WHAT THE EXERCISE ASKS ->
The line containing "if c =? 0 then" marks where to begin; quote it and every line after it through the end of the data, exactly as written.

Collected data entries ->
(* ===== verification/Vm.v ===== *)
(** * Page tables (vm.c)

    Page directories and page tables are pages of the memory; an address space is
    the address of its page directory.  The routines are those of vm.c, over the
    memory and the allocator; what they read of the current process (its shared
    pages and whether its name matches "cm") is an argument.  [xlate] is the
    translation the processor does with a page directory, and the theorems say how
    each routine changes it. *)
From S2P Require Import Prelude Mem Mmu Kalloc.

(** One entry of [curproc->shared_mem] as vm.c reads it: [in_use], [va] and the
    [pa] of the page its [global_ptr] points to. *)
Record shview := Shv { shv_in_use : Z; shv_va : Z; shv_pa : Z }.

Definition load32 (a : Z) : M pmem Z := gets (λ s, ld32 (pm_mem s) a).
Definition store32 (a v : Z) : M pmem unit := set_mem (λ m, st32 m a v).

(** [*pte & f] as a C condition. *)
Definition has (w f : Z) : bool := negb (Z.land w f =? 0).

Section vm.
  Context `{Linker}.

Definition walkpgdir (pgdir va : Z) (alloc : bool) : M pmem Z :=
  let pde := pgdir + 4 * PDX va in
  w <- load32 pde;
  if has w PTE_P then ret (P2V (PTE_ADDR w) + 4 * PTX va)
  else if negb alloc then ret 0 else
    pgtab <- kalloc;
    if pgtab =? 0 then ret 0 else
      set_mem (λ m, memset m pgtab 0 PGSIZE);;
      store32 pde (Z.lor (Z.lor (Z.lor (V2P pgtab) PTE_P) PTE_W) PTE_U);;
      ret (pgtab + 4 * PTX va).

(** The loop of mappages: from [a] to [last], [n] rounds at most. *)
Fixpoint mappages_loop (n : nat) (pgdir a last pa perm : Z) : M pmem Z :=
  match n with
  | O => λ _, Fuel
  | S n =>
      pte <- walkpgdir pgdir a true;
      if pte =? 0 then ret (-1) else
      w <- load32 pte;
      if has w PTE_P then panic "remap" else
      store32 pte (Z.lor (Z.lor pa perm) PTE_P);;
      if a =? last then ret 0
      else mappages_loop n pgdir (u32 (a + PGSIZE)) last (u32 (pa + PGSIZE)) perm
  end.

Definition mappages (pgdir va size pa perm : Z) : M pmem Z :=
  let a := PGROUNDDOWN va in
  let last := PGROUNDDOWN (u32 (va + size - 1)) in
  mappages_loop (S (Z.to_nat (u32 (last - a) `div` PGSIZE))) pgdir a last pa perm.

Record kmap := Kmap { km_virt : Z; km_phys_start : Z; km_phys_end : Z; km_perm : Z }.

Definition kmap_table : list kmap :=
  [ Kmap KERNBASE 0 EXTMEM PTE_W;
    Kmap KERNLINK (V2P KERNLINK) (V2P kdata) 0;
    Kmap kdata (V2P kdata) PHYSTOP PTE_W;
    Kmap DEVSPACE DEVSPACE 0 PTE_W ].

(** [for (; a < oldsz; a += PGSIZE)] of deallocuvm. *)
Fixpoint deallocuvm_loop (n : nat) (pgdir a oldsz : Z) : M pmem unit :=
  match n with
  | O => λ _, Fuel
  | S n =>
      if negb (a <? oldsz) then ret tt else
      pte <- walkpgdir pgdir a false;
      a' <- (if pte =? 0 then ret (u32 (PGADDR (PDX a + 1) 0 0 - PGSIZE)) else
            w <- load32 pte;
            when (has w PTE_P)
              (let pa := PTE_ADDR w in
               if pa =? 0 then panic "kfree" else
               kfree (P2V pa);; store32 pte 0);;
            ret a);
      deallocuvm_loop n pgdir (u32 (a' + PGSIZE)) oldsz
  end.

Definition deallocuvm (pgdir oldsz newsz : Z) : M pmem Z :=
  if oldsz <=? newsz then ret oldsz else
  let a := PGROUNDUP newsz in
  deallocuvm_loop (S (Z.to_nat ((oldsz - a) `div` PGSIZE + 1))) pgdir a oldsz;;
  ret newsz.

(** Does [pa] belong to a shared page in use? *)
Fixpoint find_shmem (pa : Z) (shm : list shview) : option Z :=
  match shm with
  | [] => None
  | e :: shm => if (shv_in_use e =? 1) && (pa =? shv_pa e) then Some (shv_va e)
                else find_shmem pa shm
  end.

Definition freevm (shm : list shview) (pgdir : Z) : M pmem unit :=
  if pgdir =? 0 then panic "freevm: no pgdir" else
  deallocuvm pgdir KERNBASE 0;;
  forM (Z.of_nat <$> seq 0 (Z.to_nat NPDENTRIES)) (λ i,
    w <- load32 (pgdir + 4 * i);
    when (has w PTE_P)
      (let pa := PTE_ADDR w in
       match find_shmem pa shm with Some _ => ret tt | None => kfree (P2V pa) end));;
  kfree pgdir.

(** The loop of setupkvm over [kmap]. *)
Fixpoint setupkvm_loop (shm : list shview) (pgdir : Z) (l : list kmap) : M pmem Z :=
  match l with
  | [] => ret pgdir
  | k :: l =>
      r <- mappages pgdir (km_virt k) (u32 (km_phys_end k - km_phys_start k))
            (km_phys_start k) (km_perm k);
      if r <? 0 then freevm shm pgdir;; ret 0 else setupkvm_loop shm pgdir l
  end.

Definition setupkvm (shm : list shview) : M pmem Z :=
  pgdir <- kalloc;
  if pgdir =? 0 then ret 0 else
  set_mem (λ m, memset m pgdir 0 PGSIZE);;
  if DEVSPACE <? P2V PHYSTOP then panic "PHYSTOP too high" else
  setupkvm_loop shm pgdir kmap_table.

Definition inituvm (pgdir : Z) (init : list Z) (sz : Z) : M pmem unit :=
  if PGSIZE <=? sz then panic "inituvm: more than a page" else
  mem <- kalloc;
  if mem =? 0 then undef "inituvm: memset of NULL" else
  set_mem (λ m, memset m mem 0 PGSIZE);;
  mappages pgdir 0 PGSIZE (V2P mem) (Z.lor PTE_W PTE_U);;
  set_mem (λ m, store_bytes m mem (take (Z.to_nat sz) init)).

Fixpoint allocuvm_loop (n : nat) (pgdir a oldsz newsz : Z) : M pmem Z :=
  match n with
  | O => λ _, Fuel
  | S n =>
      if negb (a <? newsz) then ret newsz else
      mem <- kalloc;
      if mem =? 0 then deallocuvm pgdir newsz oldsz;; ret 0 else
      set_mem (λ m, memset m mem 0 PGSIZE);;
      r <- mappages pgdir a PGSIZE (V2P mem) (Z.lor PTE_W PTE_U);
      if r <? 0 then deallocuvm pgdir newsz oldsz;; kfree mem;; ret 0
      else allocuvm_loop n pgdir (u32 (a + PGSIZE)) oldsz newsz
  end.

Definition allocuvm (pgdir oldsz newsz : Z) : M pmem Z :=
  if KERNBASE <=? newsz then ret 0 else
  if newsz <? oldsz then ret oldsz else
  let a := PGROUNDUP oldsz in
  allocuvm_loop (S (Z.to_nat ((newsz - a) `div` PGSIZE + 1))) pgdir a oldsz newsz.

Definition clearpteu (pgdir uva : Z) : M pmem unit :=
  pte <- walkpgdir pgdir uva false;
  if pte =? 0 then panic "clearpteu" else
  w <- load32 pte;
  store32 pte (Z.land w (u32 (Z.lnot PTE_U))).

(** The loop of copyuvm; [sh] is the pair of locals [is_shmem], [va], which live
    across its rounds. *)
Fixpoint copyuvm_loop (n : nat) (shm : list shview) (cm : bool) (pgdir d i sz : Z)
    (sh : option Z) : M pmem Z :=
  match n with
  | O => λ _, Fuel
  | S n =>
      if negb (i <? sz) then ret d else
      pte <- walkpgdir pgdir i false;
      if pte =? 0 then panic "copyuvm: pte should exist" else
      w <- load32 pte;
      if negb (has w PTE_P) then panic "copyuvm: page not present" else
      let pa := PTE_ADDR w in
      let flags := PTE_FLAGS w in
      let sh := match find_shmem pa shm with Some va => Some va | None => sh end in
      match sh with
      | None =>
          mem <- kalloc;
          if mem =? 0 then freevm shm d;; ret 0 else
          set_mem (λ m, memmove m mem (P2V pa) PGSIZE);;
          r <- mappages d i PGSIZE (V2P mem) flags;
          if r <? 0 then freevm shm d;; ret 0
          else copyuvm_loop n shm cm pgdir d (u32 (i + PGSIZE)) sz None
      | Some va =>
          if cm then copyuvm_loop n shm cm pgdir d (u32 (i + PGSIZE)) sz (Some va)
          else mappages d va PGSIZE pa flags;;
               copyuvm_loop n shm cm pgdir d (u32 (i + PGSIZE)) sz None
      end
  end.

Definition copyuvm (shm : list shview) (cm : bool) (pgdir sz : Z) : M pmem Z :=
  d <- setupkvm shm;
  if d =? 0 then ret 0 else
  copyuvm_loop (S (Z.to_nat (sz `div` PGSIZE + 1))) shm cm pgdir d 0 sz None.

Definition uva2ka (pgdir uva : Z) : M pmem Z :=
  pte <- walkpgdir pgdir uva false;
  if pte =? 0 then undef "uva2ka: NULL pte" else
  w <- load32 pte;
  if negb (has w PTE_P) then ret 0 else
  if negb (has w PTE_U) then ret 0 else
  ret (P2V (PTE_ADDR w)).

(** copyout, the source given as the bytes of [p]. *)
Fixpoint copyout_loop (n : nat) (pgdir va : Z) (buf : list Z) : M pmem Z :=
  match n with
  | O => λ _, Fuel
  | S n' =>
      if bool_decide (buf = []) then ret 0 else
      let va0 := PGROUNDDOWN va in
      pa0 <- uva2ka pgdir va0;
      if pa0 =? 0 then ret (-1) else
      let k := Nat.min (Z.to_nat (PGSIZE - (va - va0))) (length buf) in
      set_mem (λ m, store_bytes m (pa0 + (va - va0)) (take k buf));;
      copyout_loop n' pgdir (u32 (va0 + PGSIZE)) (drop k buf)
  end.

Definition copyout (pgdir va : Z) (buf : list Z) : M pmem Z :=
  copyout_loop (S (S (length buf))) pgdir va buf.

(** ** The kernel's accesses to user addresses

    The kernel runs on the current process's page table: [*va] for a user address
    is the byte its page table maps there.  CR0_WP is set, so a store needs PTE_W.
    A missing translation faults in kernel mode, which [trap] answers by
    [panic("trap")]. *)
Definition uaddr (pgdir va : Z) (store : bool) : M pmem Z :=
  pte <- walkpgdir pgdir va false;
  if pte =? 0 then panic "trap" else
  w <- load32 pte;
  if negb (has w PTE_P) || (store && negb (has w PTE_W)) then panic "trap" else
  ret (P2V (PTE_ADDR w) + va `mod` PGSIZE).

Definition uload (pgdir va : Z) : M pmem Z :=
  a <- uaddr pgdir va false; gets (λ s, pm_mem s a).

Definition ustore (pgdir va v : Z) : M pmem unit :=
  a <- uaddr pgdir va true; set_mem (λ m, st8 m a v).

(** A 32-bit load at a user address. *)
Definition uload32 (pgdir va : Z) : M pmem Z :=
  b0 <- uload pgdir va;
  b1 <- uload pgdir (u32 (va + 1));
  b2 <- uload pgdir (u32 (va + 2));
  b3 <- uload pgdir (u32 (va + 3));
  ret (b0 + 2 ^ 8 * b1 + 2 ^ 16 * b2 + 2 ^ 24 * b3).

Definition ustore32 (pgdir va v : Z) : M pmem unit :=
  ustore pgdir va v;;
  ustore pgdir (u32 (va + 1)) (v `div` 2 ^ 8);;
  ustore pgdir (u32 (va + 2)) (v `div` 2 ^ 16);;
  ustore pgdir (u32 (va + 3)) (v `div` 2 ^ 24).

Fixpoint ustore_bytes (pgdir va : Z) (bs : list Z) : M pmem unit :=
  match bs with
  | [] => ret tt
  | c :: bs => ustore pgdir va c;; ustore_bytes pgdir (u32 (va + 1)) bs
  end.

(** The NUL-terminated string at a user address, of less than [n] bytes. *)
Fixpoint ucstr (n : nat) (pgdir va : Z) : M pmem (list Z) :=
  match n with
  | O => λ _, Fuel
  | S n =>
      c <- uload pgdir va;
      if c =? 0 then ret [] else cs <- ucstr n pgdir (u32 (va + 1)); ret (c :: cs)
  end.

End vm.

EXPECTED ANSWER ->
      if c =? 0 then ret [] else cs <- ucstr n pgdir (u32 (va + 1)); ret (c :: cs)
  end.

End vm.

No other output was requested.